Momentum around mental-health reform is building in Congress and gathering bipartisan support as a response to mass violence and the reality that gun control is a nonstarter.

On Wednesday, Sens. Bill Cassidy and Chris Murphy introduced a new bill outlining a comprehensive set of reforms of the mental-health system. Thursday, the Senate Health, Education, Labor and Pensions Committee will mark up Chairman Lamar Alexander and Ranking Member Patty Murray's mental-health bill. In the House, Rep. Tim Murphy is campaigning harder than ever for action on his reform legislation while Energy and Commerce Chairman Fred Upton has said the committee will take up mental-health reform in the fall.

Recent headline acts of violence seem to have provided incentive for Congress as a whole to examine the topic.

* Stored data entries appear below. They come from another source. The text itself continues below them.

(* ===== verification/Cpiounpack.v ===== *)
(** Unpacking archives: what [bxxt_cpio_archive_in] does with any bytes, with an
    archive that overflows its path buffer, and with a good one. *)
From S2P Require Import Prelude Util Stdio Readahead Window Archiveentry Archivewrite Newc Cpioread Cpioarchive Cpiosafety Cpio.

(** ** Unpacking any archive *)

Section AnyArchive.
Context {U D : Type} `{UpstreamLaws U, Pipeline U, Disk D} (junk : Z -> Z) (steady : bool) (fs : filesystem).
Implicit Types (a : archive_read U) (d : D).

(** Between two entries. *)
Definition client_ok_at a : Prop :=
  archive_ok steady a /\ (r_state a = ARCHIVE_STATE_HEADER -> c_bytes_unconsumed (r_cpio a) = 0) /\
  (r_state a = ARCHIVE_STATE_HEADER \/ r_state a = ARCHIVE_STATE_DATA \/ r_state a = ARCHIVE_STATE_FATAL).

Lemma extract_body_any fuel a d : archive_ok steady a -> r_state a = ARCHIVE_STATE_DATA ->
  0 <= c_bytes_unconsumed (r_cpio a) <= rest_of a ->
  rest_of a - c_bytes_unconsumed (r_cpio a) < Z.of_nat fuel ->
  exists a' d', extract_body junk fuel a d = Some (a', d') /\ archive_ok steady a' /\ rest_of a' <= rest_of a /\
  r_state a' = ARCHIVE_STATE_DATA.
Proof.
  revert a d. induction fuel as [|fuel IH]; intros a d Hok Hst Hu Hf; [lia|]. cbn [extract_body].
  unfold archive_read_data_block, check_magic. rewrite Hst.
  change (negb (negb (Z.land ARCHIVE_STATE_DATA ARCHIVE_STATE_DATA =? 0))) with false. cbn iota.
  pose proof Hok as [Ha Hh]. rewrite Hst in Hh. destruct Hh as [Hh|?]; [|done].
  destruct (read_data_any junk steady a Ha) as (r & b & o & a1 & -> & Ha1 & [Hk1 Hk2] & Hl1 & Hr).
  assert (archive_ok steady a1) as Hok1 by (split; [done|left; by rewrite Hk2]).
  assert (r_state a1 = ARCHIVE_STATE_DATA) as Hst1 by congruence.
  cbn [mbind option_bind]. destruct ((r =? ARCHIVE_EOF) || (r <? ARCHIVE_OK)) eqn:E; [by exists a1, d|].
  destruct Hr as [-> |(Hl & [(-> & _ & _)|(-> & Hb & Hu1 & Hl2)])]; [done|done|].
  specialize (Hl Hu). destruct (disk_block d b o) as [r2 d2]. destruct (r2 <? ARCHIVE_OK); [by exists a1, d2|].
  destruct (IH a1 d2) as (a3 & d3 & -> & Ha3 & Hl3 & Hst3); [done..|lia|lia|]. exists a3, d3. split_and!; [done..|lia|done].
Qed.

(** A call in the final state changes nothing. *)
Lemma fatal_next_header a e : r_state a = ARCHIVE_STATE_FATAL ->
  archive_read_next_header junk a e = Some (ARCHIVE_FATAL, set_rstate a ARCHIVE_STATE_FATAL, e).
Proof. intros Hs. unfold archive_read_next_header. rewrite check_magic_fatal by (done || by right). done. Qed.

Lemma fatal_extract fuel a d : r_state a = ARCHIVE_STATE_FATAL ->
  extract_body junk (S fuel) a d = Some (set_rstate a ARCHIVE_STATE_FATAL, d).
Proof.
  intros Hs. cbn [extract_body]. unfold archive_read_data_block. by rewrite check_magic_fatal by (done || by left).
Qed.

Definition path_len (e : archive_entry) : Z :=
  match archive_entry_pathname e with Some p => blen p | None => 0 end.

Lemma path_len_nonneg e : 0 <= path_len e.
Proof. unfold path_len. destruct (archive_entry_pathname e); [apply blen_nonneg|done]. Qed.

(** After a fatal error the loop goes round with an ever longer path. *)
Lemma archive_in_fatal fuel rpath a e d : r_state a = ARCHIVE_STATE_FATAL ->
  PATH_MAX - path_len e < Z.of_nat fuel -> path_len e <= PATH_MAX ->
  exists x, archive_in_loop junk fuel rpath a e d = Some x /\
  (archive_entry_pathname e <> None -> exists d', x = Overflow d').
Proof.
  revert a e d. induction fuel as [|fuel IH]; intros a e d Hs Hf Hp; [lia|]. cbn [archive_in_loop].
  rewrite (fatal_next_header a e Hs). cbn [mbind option_bind].
  change (ARCHIVE_FATAL =? ARCHIVE_EOF) with false. cbn iota.
  unfold bxxt_cpio_archive_read_entry, path_len in *. destruct (archive_entry_pathname e) as [name|] eqn:Ee; last first.
  { cbn [mbind option_bind]. change (negb (ARCHIVE_FAILED =? ARCHIVE_OK)) with true. cbn iota. by eexists. }
  destruct (Z.leb_spec PATH_MAX (blen (rpath ++ str "/" ++ name))) as [Hl|Hl].
  { cbn [mbind option_bind]. eexists. split; [done|]. intros _. by eexists. }
  replace (length (stream (r_filter (set_rstate a ARCHIVE_STATE_FATAL))) + 2)%nat
    with (S (length (stream (r_filter a)) + 1)) by (cbn [set_rstate r_filter]; lia).
  rewrite fatal_extract by done. cbn [mbind option_bind].
  change (negb (ARCHIVE_OK =? ARCHIVE_OK)) with false. cbn iota.
  rewrite !blen_app in Hl. pose proof (blen_nonneg rpath). change (blen (str "/")) with 1 in Hl.
  set (e' := archive_entry_set_pathname e (Some (rpath ++ str "/" ++ name))).
  assert (match archive_entry_pathname e' with Some p => blen p | None => 0 end = blen rpath + (1 + blen name))
    as He' by by (unfold e'; cbn [archive_entry_pathname archive_entry_set_pathname ae_pathname]; rewrite !blen_app).
  edestruct (IH (set_rstate (set_rstate a ARCHIVE_STATE_FATAL) ARCHIVE_STATE_FATAL) e') as (x & Hx & Hov);
    [done|rewrite He'; lia..|].
  exists x. split; [exact Hx|]. intros _. by apply Hov.
Qed.

Lemma archive_in_any fuel rpath a e d : client_ok_at a ->
  rest_of a + PATH_MAX + 1 < Z.of_nat fuel -> path_len e <= PATH_MAX ->
  exists x, archive_in_loop junk fuel rpath a e d = Some x.
Proof.
  revert a e d. induction fuel as [|fuel IH]; intros a e d (Hok & Hh & Hst) Hf Hp; [pose proof (rest_nonneg a); unfold PATH_MAX in *; lia|].
  destruct (decide (r_state a = ARCHIVE_STATE_FATAL)) as [Hs|Hs].
  { destruct (archive_in_fatal (S fuel) rpath a e d Hs) as (x & Hx & _); [|done|by exists x].
    pose proof (rest_nonneg a). pose proof (path_len_nonneg e). lia. }
  cbn [archive_in_loop]. destruct (next_header_any junk steady a e Hok) as (r & a1 & e1 & -> & Hok1 & Hl1 & Hr).
  cbn [mbind option_bind]. destruct Hr as [-> |Hr].
  { rewrite Z.eqb_refl. by eexists. }
  assert ((r =? ARCHIVE_EOF) = false) as -> by (by destruct Hr as [[-> _]|[[-> | ->] _]]).
  unfold bxxt_cpio_archive_read_entry. destruct (archive_entry_pathname e1) as [name|] eqn:Ee; last first.
  { cbn [mbind option_bind]. change (negb (ARCHIVE_FAILED =? ARCHIVE_OK)) with true. cbn iota. by eexists. }
  destruct (Z.leb_spec PATH_MAX (blen (rpath ++ str "/" ++ name))) as [Hl|Hl].
  { cbn [mbind option_bind]. by eexists. }
  set (e' := archive_entry_set_pathname e1 (Some (rpath ++ str "/" ++ name))).
  destruct Hr as [[_ Hs1]|[_ (Hs1 & _ & Hl2 & Hu1)]].
  - replace (length (stream (r_filter a1)) + 2)%nat with (S (length (stream (r_filter a1)) + 1)) by lia.
    rewrite fatal_extract by done. cbn [mbind option_bind].
    change (negb (ARCHIVE_OK =? ARCHIVE_OK)) with false. cbn iota.
    edestruct (archive_in_fatal fuel rpath (set_rstate a1 ARCHIVE_STATE_FATAL) e') as (x & Hx & _);
      [done| |change (blen (rpath ++ str "/" ++ name) <= PATH_MAX); lia|exists x; exact Hx].
    pose proof (rest_nonneg a). pose proof (path_len_nonneg e'). lia.
  - assert (c_bytes_unconsumed (r_cpio a1) = 0) as Hz.
    { apply Hu1. destruct Hst as [?|[?|?]]; [right; by apply Hh|by left|done]. }
    pose proof (rest_nonneg a1). pose proof (rest_le_stream a1). unfold bin_header_size in Hl2.
    destruct (extract_body_any (length (stream (r_filter a1)) + 2) a1 (disk_header d e'))
      as (a2 & d2 & -> & Hok2 & Hl3 & Hs2); [done|done|lia|unfold blen in *; lia|].
    cbn [mbind option_bind]. change (negb (ARCHIVE_OK =? ARCHIVE_OK)) with false. cbn iota.
    apply IH; [|lia|change (blen (rpath ++ str "/" ++ name) <= PATH_MAX); lia]. split; [done|]. split; [by rewrite Hs2|]. right. by left.
Qed.

Lemma archive_in_result fuel rpath a e d r d' :
  archive_in_loop junk fuel rpath a e d = Some (Returned r d') -> r = ARCHIVE_OK.
Proof.
  revert a e d. induction fuel as [|fuel IH]; intros a e d; [done|]. cbn [archive_in_loop].
  destruct (archive_read_next_header junk a e) as [[[r1 a1] e1]|]; [|done]. cbn [mbind option_bind].
  destruct (r1 =? ARCHIVE_EOF); [intros; by simplify_eq|].
  destruct (bxxt_cpio_archive_read_entry junk rpath a1 e1 d) as [[[[r2 a2] e2] d2|d2]|]; [|done..].
  cbn [mbind option_bind]. destruct (negb _); [intros; by simplify_eq|apply IH].
Qed.

(** ** Archives that overflow the path buffer *)

Lemma long_name_step fuel rpath a e0 d e path body s :
  at_entry steady a (entry_bytes e path body ++ s) -> storable e path body -> path <> trailer_name -> recognised steady e path ->
  PATH_MAX <= blen rpath + 1 + blen path ->
  archive_in_loop junk (S fuel) rpath a e0 d = Some (Overflow d).
Proof.
  intros Ha Hst Hnt Hrec Hl. cbn [archive_in_loop].
  destruct (next_header_ok junk steady a e0 e path body s Ha Hst Hnt Hrec) as (a1 & -> & _). cbn [mbind option_bind].
  change (ARCHIVE_OK =? ARCHIVE_EOF) with false. cbn iota.
  unfold bxxt_cpio_archive_read_entry. destruct Hst as [Hp _ _ _ _ _ _ _].
  change (archive_entry_pathname (decoded e body)) with (archive_entry_pathname e). rewrite Hp.
  rewrite !blen_app. change (blen (str "/")) with 1.
  destruct (Z.leb_spec PATH_MAX (blen rpath + (1 + blen path))); [done|lia].
Qed.

(** A link whose target is cut short: the header is refused after the path has
    been set, and the entry keeps it. *)
Lemma cut_link_header a e0 e path t : at_entry steady a
    (concat (header_fields e (blen (content e [])) (blen path + 1)) ++ name_bytes path ++ t) ->
  storable e path [] -> archive_entry_filetype e = AE_IFLNK -> blen t < blen (content e []) ->
  exists a' e', archive_read_next_header junk a e0 = Some (ARCHIVE_FATAL, a', e') /\
  r_state a' = ARCHIVE_STATE_FATAL /\ archive_entry_pathname e' = Some path.
Proof.
  intros Ha Hst Hl Ht. pose proof (storable_content e path [] Hst) as Hcont. rewrite Hl, Z.eqb_refl in Hcont.
  destruct Hcont as (_ & _ & _ & _ & Hlen). pose proof (storable_fields e path [] Hst) as Hff.
  destruct Hst as [Hp (Hn & Hnul & Hpl) _ _ _ _ _ _]. unfold archive_read_next_header, check_magic.
  assert ((Z.land (r_state a) (Z.lor ARCHIVE_STATE_HEADER ARCHIVE_STATE_DATA) =? 0) = false) as ->
    by (by destruct Ha as (_ & _ & [-> | ->] & _)).
  cbn [negb]. destruct (next_header_skip steady a _ Ha) as (a1 & -> & (Hr1 & Hk1 & _) & _).
  cbn [mbind option_bind]. change ((ARCHIVE_OK =? ARCHIVE_EOF) || (ARCHIVE_OK =? ARCHIVE_FATAL)) with false.
  cbn iota. change (archive_entry_clear e0) with archive_entry_new. pose proof (blen_nonneg (content e [])).
  destruct (read_header_start junk steady a1 e path (blen (content e [])) t Hk1 Hff ltac:(unfold fits; lia) Hpl Hnul Hr1)
    as (wd & a2 & Hr2 & Hs2 & _ & Hname).
  unfold archive_read_format_cpio_read_header. rewrite Hname.
  destruct (same_fields _ _ Hs2) as (_ & Hc2 & _). cbn in Hc2.
  unfold read_symlink. rewrite named_filetype, Hl, Z.eqb_refl, Hc2.
  cbn [c_bytes_remaining set_offset after_header set_body].
  destruct (Z.ltb_spec (1024 * 1024) (blen (content e []))); [lia|]. rewrite u64_small by (unfold is_u64; lia).
  pose proof (blen_nonneg t).
  destruct (ahead_reads junk steady a2 t (blen (content e [])) Hr2) as (o & x & a3 & -> & _ & _ & Ho); [lia|].
  destruct o as [w|]; [destruct Ho as (Hw & _ & k & ->); rewrite blen_app in Ht; pose proof (blen_nonneg k); lia|].
  cbn. by do 2 eexists.
Qed.

Lemma cut_link_step fuel rpath a e0 d e path t : at_entry steady a
    (concat (header_fields e (blen (content e [])) (blen path + 1)) ++ name_bytes path ++ t) ->
  storable e path [] -> archive_entry_filetype e = AE_IFLNK -> blen t < blen (content e []) ->
  PATH_MAX + 1 < Z.of_nat fuel ->
  exists d', archive_in_loop junk fuel rpath a e0 d = Some (Overflow d').
Proof.
  intros Ha Hst Hl Ht Hf. destruct fuel as [|fuel]; [unfold PATH_MAX in *; lia|]. cbn [archive_in_loop].
  destruct (cut_link_header a e0 e path t Ha Hst Hl Ht) as (a1 & e1 & -> & Hs1 & He1).
  cbn [mbind option_bind]. change (ARCHIVE_FATAL =? ARCHIVE_EOF) with false. cbn iota.
  unfold bxxt_cpio_archive_read_entry. rewrite He1.
  destruct (Z.leb_spec PATH_MAX (blen (rpath ++ str "/" ++ path))) as [Hlong|Hshort].
  { cbn [mbind option_bind]. by eexists. }
  set (e' := archive_entry_set_pathname e1 (Some (rpath ++ str "/" ++ path))).
  replace (length (stream (r_filter a1)) + 2)%nat with (S (length (stream (r_filter a1)) + 1)) by lia.
  rewrite fatal_extract by done. cbn [mbind option_bind].
  change (negb (ARCHIVE_OK =? ARCHIVE_OK)) with false. cbn iota.
  edestruct (archive_in_fatal fuel rpath (set_rstate a1 ARCHIVE_STATE_FATAL) e') as (x & Hx & Hov);
    [done|pose proof (path_len_nonneg e'); lia|change (blen (rpath ++ str "/" ++ path) <= PATH_MAX); lia|].
  destruct Hov as [d' ->]; [done|]. exists d'. exact Hx.
Qed.
End AnyArchive.

(** ** Unpacking a good archive *)

(** What a disk with enough room promises: a header begins a file, blocks that
    follow each other are appended to it. *)
Class DiskLaws (D : Type) `{Disk D} := {
  stored : D -> list (archive_entry * bytes);
  disk_header_law d e : stored (disk_header d e) = stored d ++ [(e, [])];
  disk_block_law d l e c b : stored d = l ++ [(e, c)] ->
    exists r d', disk_block d b (blen c) = (r, d') /\ ARCHIVE_OK <= r /\ stored d' = l ++ [(e, c ++ b)];
  disk_finish_law d : stored (disk_finish d) = stored d
}.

"You should reform the mental-health system because it's broken. You shouldn't reform the mental-health system only because you think it's a response to gun violence. And so I've been a proponent of reforming our mental-health system for a long time," Sen. Murphy said in an interview.

"I'm sorry the reason that we're seriously entertaining it is because these increasing episodes of mass violence, but the reality is, if you have a political opportunity to do something good, you take it," he said. "And I think we have a growing consensus that Congress can't stand silent, completely silent, in the wake of these shootings."

Democrats still think gun-policy reform is needed and mental-health reform alone will not suffice. But it's a place to start.

"The most likely bill we can come together around is a comprehensive mental-health reform act," Murphy said. "And I think if we have an opportunity to do something, it should be substantial, which is why—as you'll see—we've proposed a fairly comprehensive set of reforms."

The Cassidy-Murphy bill works to integrate physical and mental-health care systems, establishes new grant programs for early intervention, improves mental-health services within Medicare and Medicaid, strengthens enforcement of mental-health parity, and establishes committees and roles to specifically work on mental-illness issues.

The Alexander-Murray bill is narrower, addressing suicide prevention, children's recovery from trauma, mental-health awareness for teachers, and assessing barriers to integration of behavioral health and primary care. And the House legislation from Rep. Murphy includes psychiatric-treatment reforms, training for law enforcement and first responders, expansion of the mental-health workforce, addresses parity issues, and integrates primary and behavioral care.

Rep. Murphy responded to a shooting in Lafayette, Louisiana, last month by pushing for action on his bill. "How many more people must lose their lives before we take action on addressing cases of serious mental illness?" he wrote in a statement. "Enough with the status quo politics, and take action on my bill."

None of the bills address the National Instant Criminal Background Check System, which has been criticized in the past for failing to prevent mentally ill people who are a threat from buying guns. All have bipartisan support.

Sen. Murphy said he is concerned about emphasizing the relationship between mental-health issues and mass violence, and the reason mental-health reform has been slow in the past few years is because other lawmakers have shared this concern.

"The reality is more people with mental illness are the victims of violence than the perpetrators of violence," Sen. Murphy said. "I'm certainly nervous about equating mental illness with violence, but I recognize that a better mental-health system will have a downward effect on gun violence."